Quelquefois Georges, avide d’émotions, entraînait son capitaine à la chasse, et Mohiloff, qui le suivait comme son ombre, faillit un jour rester dans l’une de ces expéditions. Il s’agissait d’une chasse à l’hippopotame ; le capitaine Cassaigne venait de tirer inutilement deux coups de fusil sur l’un de ces énormes pachydermes, lorsque soudain le petit canot dans lequel les trois hommes étaient montés fut soulevé comme une plume par l’animal furieux. Mohiloff fut assez sérieusement bousculé, et les trois naufragés furent en hâte recueillis par une embarcation envoyée du rivage. « Cuir de Russie » donna même à Mohiloff une preuve de camaraderie peu commune en accourant le premier et en se jetant à l’eau pour l’aider à se soutenir ; or, je vous l’ai dit, les caïmans pullulent dans le Sénégal, et pendant les quelques minutes que dura ce bain forcé, Georges ne put s’empêcher de se rappeler la fin tragique du petit nègre, dévoré par un requin sous ses yeux, quelques jours auparavant. Habitué à ces aventures, le laptot naufragé, accroché à la barque chavirée, battait l’eau avec un de ses avirons, pour empêcher les redoutables sauriens d’approcher.

Ce fut la seule chasse de cette nature que tenta Georges Cardignac ; peu à peu d’ailleurs il devait reconnaître qu’il n’est pas permis, dans ces régions où le danger est partout, de l’affronter uniquement pour y trouver une distraction.

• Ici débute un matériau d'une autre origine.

Lemma ratio_same (x y : Q) :
  0 <= x -> x == y ->
  (Chroma.Qmax x y + 0.05) / (Chroma.Qmin x y + 0.05) == 1.
Proof.
  intros H0 E.
  destruct (Qmax_Qmin_cases x y) as [(-> & -> & H)|(-> & -> & H)];
    rewrite E; apply Qmult_inv_r; lra.
Qed.

Lemma linearize_255 : WCAG.linearize Math_pow 255 == 1.
Proof.
  unfold WCAG.linearize. cbv zeta.
  replace (Qle_bool (inject_Z 255 / 255) 0.03928) with false by reflexivity.
  apply pow_one. reflexivity.
Qed.

Lemma linearize_0 : WCAG.linearize Math_pow 0 == 0.
Proof. reflexivity. Qed.

Lemma luminance_white : WCAG.luminance Math_pow white == 1.
Proof.
  unfold WCAG.luminance, white. cbn [Chroma.r Chroma.g Chroma.b].
  rewrite linearize_255. reflexivity.
Qed.

Lemma luminance_black : WCAG.luminance Math_pow black == 0.
Proof.
  unfold WCAG.luminance, black. cbn [Chroma.r Chroma.g Chroma.b].
  rewrite linearize_0. reflexivity.
Qed.

Lemma ratio_white_black (x y : Q) :
  x == 1 -> y == 0 ->
  (Chroma.Qmax x y + 0.05) / (Chroma.Qmin x y + 0.05) == 21.
Proof.
  intros Hx Hy.
  destruct (Qmax_Qmin_cases x y) as [(-> & -> & H)|(-> & -> & H)];
    [lra|]. rewrite Hx, Hy. reflexivity.
Qed.

(** The ratio of two colours the library has read. *)
Lemma contrast_bounds (a b : Chroma.RGB) :
  validRGB a -> validRGB b ->
  exists q, WCAG.contrast Math_pow a b = Num q /\ 1 <= q <= 21.
Proof.
  intros Ha Hb. eexists. split; [reflexivity|].
  apply ratio_of_two; now apply luminance_range.
Qed.

Lemma contrast_comm (a b : Chroma.RGB) :
  sameNumber (WCAG.contrast Math_pow a b) (WCAG.contrast Math_pow b a).
Proof. apply ratio_comm. Qed.

Lemma contrast_same (a b : Chroma.RGB) :
  validRGB a -> a = b -> sameNumber (WCAG.contrast Math_pow a b) (Num 1).
Proof.
  intros Ha <-. apply ratio_same; [now apply luminance_range|reflexivity].
Qed.

Lemma contrast_white_black :
  sameNumber (WCAG.contrast Math_pow white black) (Num 21).
Proof. apply ratio_white_black; [apply luminance_white|apply luminance_black]. Qed.

End Luminance.

(** Colours read from hex text are valid. *)
Lemma hexValue_range (c : ascii) (v : Z) :
  Chroma.hexValue c = Some v -> 0 <= v <= 15.
Proof.
  unfold Chroma.hexValue.
  repeat match goal with
         | |- context [if ?t then _ else _] => destruct t eqn:?
         end; intro H; inversion H; subst; lia.
Qed.

Lemma hexValues_range (s : string) (vs : list Z) :
  Chroma.hexValues s = Some vs -> Forall (fun v => 0 <= v <= 15) vs.
Proof.
  revert vs. induction s as [|c t IH]; simpl; intros vs H.
  - inversion H. constructor.
  - destruct (Chroma.hexValue c) as [v|] eqn:Hv; [|discriminate].
    destruct (Chroma.hexValues t) as [ws|]; [|discriminate].
    inversion H; subst. constructor; [now apply (hexValue_range c)|now apply IH].
Qed.

Lemma hex2rgb_valid (hex : string) (c : Chroma.RGB) :
  Chroma.hex2rgb hex = Some c -> validRGB c.
Proof.
  unfold Chroma.hex2rgb.
  set (digits := match hex with String "#" t => t | _ => hex end).
  destruct (Chroma.hexValues digits) as [vs|] eqn:Hv; [|discriminate].
  apply hexValues_range in Hv.
  destruct vs as [|r1 [|r0 [|g1 [|g0 [|b1 [|b0 [|]]]]]]]; try discriminate;
    intro H;
    match type of H with
    | Some ?x = Some c => assert (E : c = x) by congruence; rewrite E
    end; unfold validRGB; cbn [Chroma.r Chroma.g Chroma.b];
    repeat match goal with
           | F : Forall _ (_ :: _) |- _ => inversion F; subst; clear F
           end; cbv beta in *; lia.
Qed.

L’officier aux colonies a charge d’âmes, et les périls qu’il court pour remplir ses devoirs à toute heure sont assez nombreux pour qu’il n’en cherche pas d’autres par dilettantisme.

M. d’Anthonay, lui, ne prenait aucune part aux distractions par lesquelles les officiers du bord essayaient de tuer le temps, pendant cette longue navigation. Sombre et soucieux, il maudissait la lenteur du Faidherbe et supputait les longs jours pendant lesquels, à partir de Kayes, il faudrait encore marcher pour atteindre le fort de Kita, le dernier point alors occupé par les Français, entre le Sénégal et le Niger.

Dans tous les postes où aborda le convoi, à Richard-Toll, à Dagana, à Podor, à Mafou, à Saldé, il courait anxieux au bureau télégraphique et se mettait aussitôt en communication avec Saint-Louis.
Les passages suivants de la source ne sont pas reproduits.